Source: Tables created by Jonathan Osters
In this tutorial, you're going to learn about the chi-square statistic and how it's calculated. We're not going to run any significance tests this tutorial because the chi-square tests have many different versions, and each of them will have their own tutorial. This tutorial is going to focus on how the statistic is calculated, as it's calculated the same regardless of the test you're running.
So let's take a look. Suppose I have a tin of colored beads. And I claim that the tin contains the colored beads in these proportions-- 35% blue, 35% green, 15% yellow, and 15% red. And I draw 10 beads from the tin. And I wonder is what I drew-- this-- consistent with the claim or not? Why or why not?
Well, it looks like I got 4 red, 3 blue, 1 green, and 2 yellow. The two yellow seems fairly consistent with the 15% claim. But the four red don't seem all that consistent with the 15% claim for red. How can we measure that discrepancy?
If the claim were true, we would have expected that out of 10, 3 and 1/2 of them would be blue, 3 and 1/2 green, 1 and 1/2 yellow, and 1 and 1/2 red. Now, you can't actually get 3 and 1/2 blue, because you can't have half of a bead to be blue. So this is sort of an idealized scenario, this 0.35 times 10 and 0.15 times 10. So these don't have to be possible actual outcomes. These are what you might expect in the long-term in samples of 10.

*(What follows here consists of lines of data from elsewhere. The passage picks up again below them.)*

Lemma cached_request_data_ok s v running_reqs acc rid : mid s v → rid ∈ step_ids v →
  (len running_reqs ≤ len (cr_req_ids acc) → rid ∈ scheduled_resumed_reqs v) →
  ok (cached_request_data cfg v running_reqs acc rid) s (λ acc' s', mid s' v ∧ kv_only s s' ∧
    cr_req_ids acc' = cr_req_ids acc ++ [rid] ∧ cr_num_computed_tokens acc' = cr_num_computed_tokens acc ++ [computed_of s rid]).
Proof.
  intros Hm Hr Hres. destruct (mid_known_step s v rid Hm Hr) as [r Hrid]. unfold cached_request_data.
  apply ok_bind, (ok_get_req _ _ _ _ Hrid), ok_bind, ok_gets, ok_bind.
  eapply ok_mono with (P := λ _ s', s' = s).
  { destruct (_ && _); [|by apply ok_ret]. destruct (od_lookup_Some _ _ Hr) as [n Hn].
    apply ok_bind, (ok_or_raise _ _ _ _ _ Hn). by apply ok_ret. }
  intros toks s' ->. apply ok_bind. eapply ok_mono with (P := λ _ s', s' = s).
  { destruct (Z.leb_spec (len running_reqs) (len (cr_req_ids acc))) as [Hle|]; [|by apply ok_ret]. apply ok_assert; [|done].
    apply negb_true_iff, bool_decide_eq_false. by apply (mi_resumed _ _ _ _ _ _ Hm), Hres. }
  intros _ s' ->. apply ok_bind. eapply ok_mono; [by apply block_ids_of_ok|]. intros ids s' [Hm' Hk]. apply ok_ret.
  split; [done|]. split; [done|]. split; [done|]. cbn. unfold computed_of. by rewrite Hrid.
Qed.

Lemma cached_data_ok rids s v running_reqs acc : mid s v → (∀ rid, rid ∈ rids → rid ∈ step_ids v) →
  (∀ i rid, rids !! i = Some rid → len running_reqs ≤ len (cr_req_ids acc) + Z.of_nat i → rid ∈ scheduled_resumed_reqs v) →
  ok (fold_each (cached_request_data cfg v running_reqs) rids acc) s (λ acc' s', mid s' v ∧ kv_only s s' ∧
    cr_req_ids acc' = cr_req_ids acc ++ rids ∧ cr_num_computed_tokens acc' = cr_num_computed_tokens acc ++ (computed_of s <$> rids)).
Proof.
  revert s acc. induction rids as [|rid rids IH]; intros s acc Hm Hsub Hres; cbn [fold_each].
  { apply ok_ret. split; [done|]. split; [apply kv_only_refl|]. by rewrite !app_nil_r. }
  apply ok_bind. eapply ok_mono.
  { apply cached_request_data_ok; [done|apply Hsub; left|]. intros Hle. apply (Hres 0%nat); [done|lia]. }
  intros acc1 s1 (Hm1 & Hk1 & Hi1 & Hc1). eapply ok_mono.
  { apply (IH s1 acc1); [done|intros; apply Hsub; by right|]. intros i x Hx Hle. apply (Hres (S i) x Hx).
    rewrite Hi1, len_app, len_cons, len_nil in Hle. lia. }
  intros acc2 s2 (Hm2 & Hk2 & Hi2 & Hc2). split; [done|]. split; [by apply kv_only_trans with s1|].
  rewrite Hi2, Hc2, Hi1, Hc1, (kv_only_computed _ _ Hk1), <-!app_assoc. done.
Qed.

Lemma make_cached_ok s v resumed : mid s v → resumed = [] ∨ resumed = scheduled_resumed_reqs v →
  ok (make_cached_request_data cfg v (scheduled_running_reqs v) resumed) s (λ d s', mid s' v ∧ kv_only s s' ∧
    zip (cr_req_ids d) (cr_num_computed_tokens d) = starts s (scheduled_running_reqs v ++ resumed)).
Proof.
  intros Hm Hres. unfold make_cached_request_data. eapply ok_mono; [apply cached_data_ok; [done| |]|].
  - intros rid Hrid. rewrite (mi_ids _ _ _ _ _ _ Hm). rewrite !elem_of_app in *.
    destruct Hres as [->| ->]; [|tauto]. destruct Hrid as [?|[]%elem_of_nil]. tauto.
  - intros i rid Hi Hle. cbn in Hle. rewrite lookup_app_r in Hi by (unfold len in Hle; cbn in Hle; lia).
    apply list_elem_of_lookup_2 in Hi. destruct Hres as [->| ->]; [by apply elem_of_nil in Hi|done].
  - cbn. intros d s' (Hm' & Hk & Hi & Hc). split; [done|]. split; [done|]. rewrite Hi, Hc. unfold starts.
    generalize (scheduled_running_reqs v ++ resumed). intros l. induction l as [|x l IH]; [done|]. cbn. by rewrite IH.
Qed.

Definition new_sent v : list string := if use_v2_model_runner cfg then scheduled_new_reqs v ++ scheduled_resumed_reqs v else scheduled_new_reqs v.
Definition cached_sent v : list string := scheduled_running_reqs v ++ (if use_v2_model_runner cfg then [] else scheduled_resumed_reqs v).
Lemma all_sent s v : mid s v → new_sent v ++ cached_sent v ≡ₚ step_ids v.
Proof.
  intros Hm. rewrite (mi_ids _ _ _ _ _ _ Hm). unfold new_sent, cached_sent. destruct (use_v2_model_runner cfg); solve_Permutation.
Qed.

Lemma common_prefix_ok s v : mid s v →
  ok (match running s with
      | [] => ret (replicate (sc_num_groups cfg) 0)
      | any_request_id :: _ => on_cache (kvc_get_num_common_prefix_blocks any_request_id)
      end) s (λ _ s', mid s' v ∧ kv_only s s').
Proof.
  intros Hm. destruct (running s) as [|rid rs] eqn:Hrs; [apply ok_ret; split; [done|apply kv_only_refl]|].
  destruct (mi_running _ _ _ _ _ _ Hm rid) as (r & _ & Hi); [rewrite Hrs; left|].
  assert (∃ n, covers (kv s) rid n) as [n Hc] by (unfold in_step in Hi; destruct (od_lookup _ _); [by destruct Hi as (_&_&_&_&?&_); eexists|by destruct Hi; eexists]).
  eapply ok_mono; [apply (mid_kv s v _ (λ _, True) Hm)|by intros x s' (_ & ? & ?)].
  eapply ok_mono; [by apply (common_law _ _ n); [apply Hm|]|]. cbn. tauto.
Qed.

Lemma zeroed_ok s v : mid s v →
  ok (if needs_kv_cache_zeroing cfg then
        let* ids := on_cache kvc_take_new_block_ids in ret (match ids with [] => None | _ => Some ids end)
      else ret None) s (λ _ s', mid s' v ∧ kv_only s s').
Proof.
  intros Hm. destruct (needs_kv_cache_zeroing cfg); [|apply ok_ret; split; [done|apply kv_only_refl]].
  apply ok_bind. eapply ok_mono; [apply (mid_kv s v _ (λ _, True) Hm)|intros x s' (_ & ? & ?); by apply ok_ret].
  eapply ok_mono; [by apply take_ids_law, Hm|]. cbn. tauto.
Qed.

Lemma freed_ok s v : mid s v → ok (on_encoder ec_get_freed_mm_hashes) s (λ _ s', mid s' v ∧ s' = put_enc (enc s') s).
Proof.
  intros Hm. eapply ok_mono; [apply (mid_encoder cfg s0 B [] s v _ (λ _ _, True) Hm)|by intros x s' (_ & ? & ?)].
  eapply ok_mono; [by apply freed_law, Hm|]. done.
Qed.

(** Recording the scheduled ids commutes with the calls that follow. *)
Lemma ok_put_prev {X} (m : M St X) P ids s :
  (∀ s, m (put_prev_step_scheduled_req_ids ids s) = let '(r, s') := m s in (r, put_prev_step_scheduled_req_ids ids s')) →
  ok m s P → ok m (put_prev_step_scheduled_req_ids ids s) (λ x s', ∃ s1, s' = put_prev_step_scheduled_req_ids ids s1 ∧ P x s1).
Proof. unfold ok. intros Hc. rewrite Hc. destruct (m s) as [[x|e] s1]; [|done]. intros HP. by exists s1. Qed.

Lemma make_output_ok s v : mid s v →
  ok (make_output cfg v) s (λ o s', ∃ s1, s' = put_prev_step_scheduled_req_ids (list_to_set (step_ids v)) s1 ∧ mid s1 v ∧
    st_requests s1 = st_requests s ∧
    out_num_scheduled_tokens o = num_scheduled_tokens v ∧ total_num_scheduled_tokens o = sum_tokens (num_scheduled_tokens v) ∧
    out_spec_decode_tokens o = scheduled_spec_decode_tokens v ∧ preempted_req_ids o = list_to_set (preempted_reqs v) ∧
    out_finished_req_ids o = finished_req_ids s0 ∧ sent o = starts s (new_sent v ++ cached_sent v)).
Proof.
  intros Hm. set (ids := list_to_set (step_ids v) : gset string). unfold make_output. cbv zeta.
  apply ok_bind, ok_gets, ok_bind. eapply ok_mono; [by apply common_prefix_ok|]. intros common s1 [Hm1 Hk1].
  fold (new_sent v). apply ok_bind. eapply ok_mono.
  { apply (new_data_ok (new_sent v) s1 v Hm1). intros rid Hr. rewrite <-(all_sent s v Hm). apply elem_of_app. by left. }
  intros news s2 (Hm2 & Hk2 & Hnews). apply ok_bind. eapply ok_mono.
  { apply make_cached_ok; [exact Hm2|]. destruct (use_v2_model_runner cfg); [by left|by right]. }
  intros cached s3 (Hm3 & Hk3 & Hcached). apply ok_bind, ok_modify, ok_bind.
  change (list_to_set (num_scheduled_tokens v).*1) with ids.
  eapply ok_mono; [apply ok_put_prev; [|exact (zeroed_ok s3 v Hm3)]|].
  { clear. intros s. destruct (needs_kv_cache_zeroing cfg); [|done]. unfold on_cache, zoom, bind. cbn.
    by destruct (kvc_take_new_block_ids (kv s)) as [[x|e] k]. }
  intros zero s' (s4 & -> & Hm4 & Hk4). apply ok_bind, ok_gets, ok_bind.
  eapply ok_mono; [apply ok_put_prev; [|exact (freed_ok s4 v Hm4)]|].
  { clear. intros s. unfold on_encoder, zoom. cbn. by destruct (ec_get_freed_mm_hashes (enc s)) as [x c]. }
  intros freed s' (s5 & -> & Hm5 & He5). apply ok_ret. exists s5. split; [done|]. split; [done|].
  assert (kv_only s s4) as Hk by (eapply kv_only_trans; [|exact Hk4]; eapply kv_only_trans; [|exact Hk3]; by apply kv_only_trans with s1).
  split; [rewrite He5; by rewrite Hk|]. cbn. split_and!; try done.
  - pose proof (mi_rest _ _ _ _ _ _ Hm4) as Hr. unfold rest in Hr. congruence.
  - unfold sent. cbn. rewrite Hnews, Hcached. unfold starts, cached_sent.
    rewrite (kv_only_computed _ _ Hk2), (kv_only_computed _ _ Hk1). by rewrite !fmap_app.
Qed.

(** ** The computed tokens advance *)

Lemma fold_requests_ok (f : bool → string * Z → M St bool) (g : string → Z → SRequest → SRequest) (I : St → Prop) l b s :
  (∀ b rid n s r, I s → st_requests s !! rid = Some r →
    ok (f b (rid, n)) s (λ _ s', ∃ fl, s' = put_st_requests (<[rid := g rid n r]> (st_requests s)) (put_in_flight fl s))) →
  (∀ m fl s, I s → I (put_st_requests m (put_in_flight fl s))) →
  I s → NoDup l.*1 → (∀ rid, rid ∈ l.*1 → is_Some (st_requests s !! rid)) →
  ok (fold_each f l b) s (λ _ s', ∃ m fl, s' = put_st_requests m (put_in_flight fl s) ∧
    ∀ rid, m !! rid = match od_lookup rid l with Some n => g rid n <$> st_requests s !! rid | None => st_requests s !! rid end).
Proof.
  intros Hf HI. revert b s. induction l as [|[rid n] l IH]; intros b s Hs Hn Hin; cbn [fold_each].
  { apply ok_ret. exists (st_requests s), (in_flight s). split; [by destruct s|done]. }
  cbn [fmap list_fmap fst] in Hn, Hin. apply NoDup_cons in Hn as [Hr Hn]. destruct (Hin rid ltac:(left)) as [r Hrid].
  apply ok_bind. eapply ok_mono; [by apply Hf|]. intros b' s1 (fl & ->). eapply ok_mono.
  { apply IH; [by apply HI|done|]. intros x Hx. cbn. rewrite lookup_insert_ne by congruence. apply Hin. by right. }
  intros b2 s2 (m & fl2 & -> & Hm). exists m, fl2. split; [done|]. intros x. rewrite Hm. cbn.
  destruct (decide (x = rid)) as [->|Hne].
  - rewrite (od_lookup_none rid l) by done. by rewrite lookup_insert_eq, Hrid.
  - by rewrite lookup_insert_ne.
Qed.

Definition advanced (n : Z) (r : SRequest) : SRequest :=
  let computed := num_computed_tokens (sr_req r) + n in
  put_is_prefill_chunk (computed <? num_tokens (sr_req r) + num_output_placeholders r)
    (on_req (put_num_computed_tokens computed) r).
Definition advanced_async (spec : gmap string (list Z)) (step : Z) (rid : string) (r : SRequest) : SRequest :=
  if is_prefill_chunk r then r
  else
    let r := on_req (put_spec_token_ids (replicate (Z.to_nat (num_spec_tokens cfg)) (-1)))
      (put_num_output_placeholders (num_output_placeholders r + (1 + len (default [] (spec !! rid)))) r) in
    if use_v2_model_runner cfg then put_next_decode_eligible_step (step + pp_size cfg) r else r.
Definition after_step (spec : gmap string (list Z)) (step : Z) (rid : string) (n : Z) (r : SRequest) : SRequest :=
  if async_scheduling cfg then advanced_async spec step rid (advanced n r) else advanced n r.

Whereas, in our one sample of 10, this is what we actually ended up getting-- was 3 blue, 1 green, 2 yellow, and 4 red. The question is, how can we measure the discrepancy between what we observed and what we expected. It appears that two of these were pretty close. Blue and yellow we're pretty close to what we expected. Whereas, green and red were pretty far off.
The statistic that we use to measure discrepancy from what we expect is called chi-square. And every time we use it, it's calculated this way-- take the observed values, the ones that we got, subtract the expected values, the ones that we thought we would get-- those are the 1.5's and the 3.5's-- from the table, square that difference, divide by the expected, and then add up all of those fractions.
We'll show you what that looks like here. The expecteds were the 3 and 1/2, 3 and 1/2, 1 and 1/2, and 1 and 1/2. The observed were the 3, 1, 2, and 4.
What I would do in each of these is do the 3 minus 3 and 1/2, which gives you 1/2, square it, and then divide, in this case, by 3 and 1/2. I would do the same thing for each of the categories and then add them all up together. In this case, the chi-square statistic value is 6.1905.
Now, it's worth noting that in this case, the conditions for inference with a chi-square test are not met. This is only meant to illustrate how a chi-square statistic would be calculated, although we can't do any real chi-square inference on this because the sample size isn't large enough.
And so to recap. The chi-square statistic is a measure of discrepancy across categories from what we would have expected in categorical data. We can only use it for data that appear in categories or qualitative data. The expected values may not be whole numbers since the expected values are long-term average values.
And we can use a table to calculate the chi-square statistic or we can use technology. A lot of the times, the statistic is calculated using technology. In our example, because it was so simple and there weren't that many categories, just the four of them, we used a table to calculate it.
So we learned how to calculate the chi-square statistic. Good luck. And we'll see you next time.
The sum of the ratios of the squared differences between the expected and observed counts to the expected counts.
The frequencies within each of the categories in a qualitative distribution.
The frequencies we would have expected within each of the categories in a qualitative distribution if the null hypothesis were true.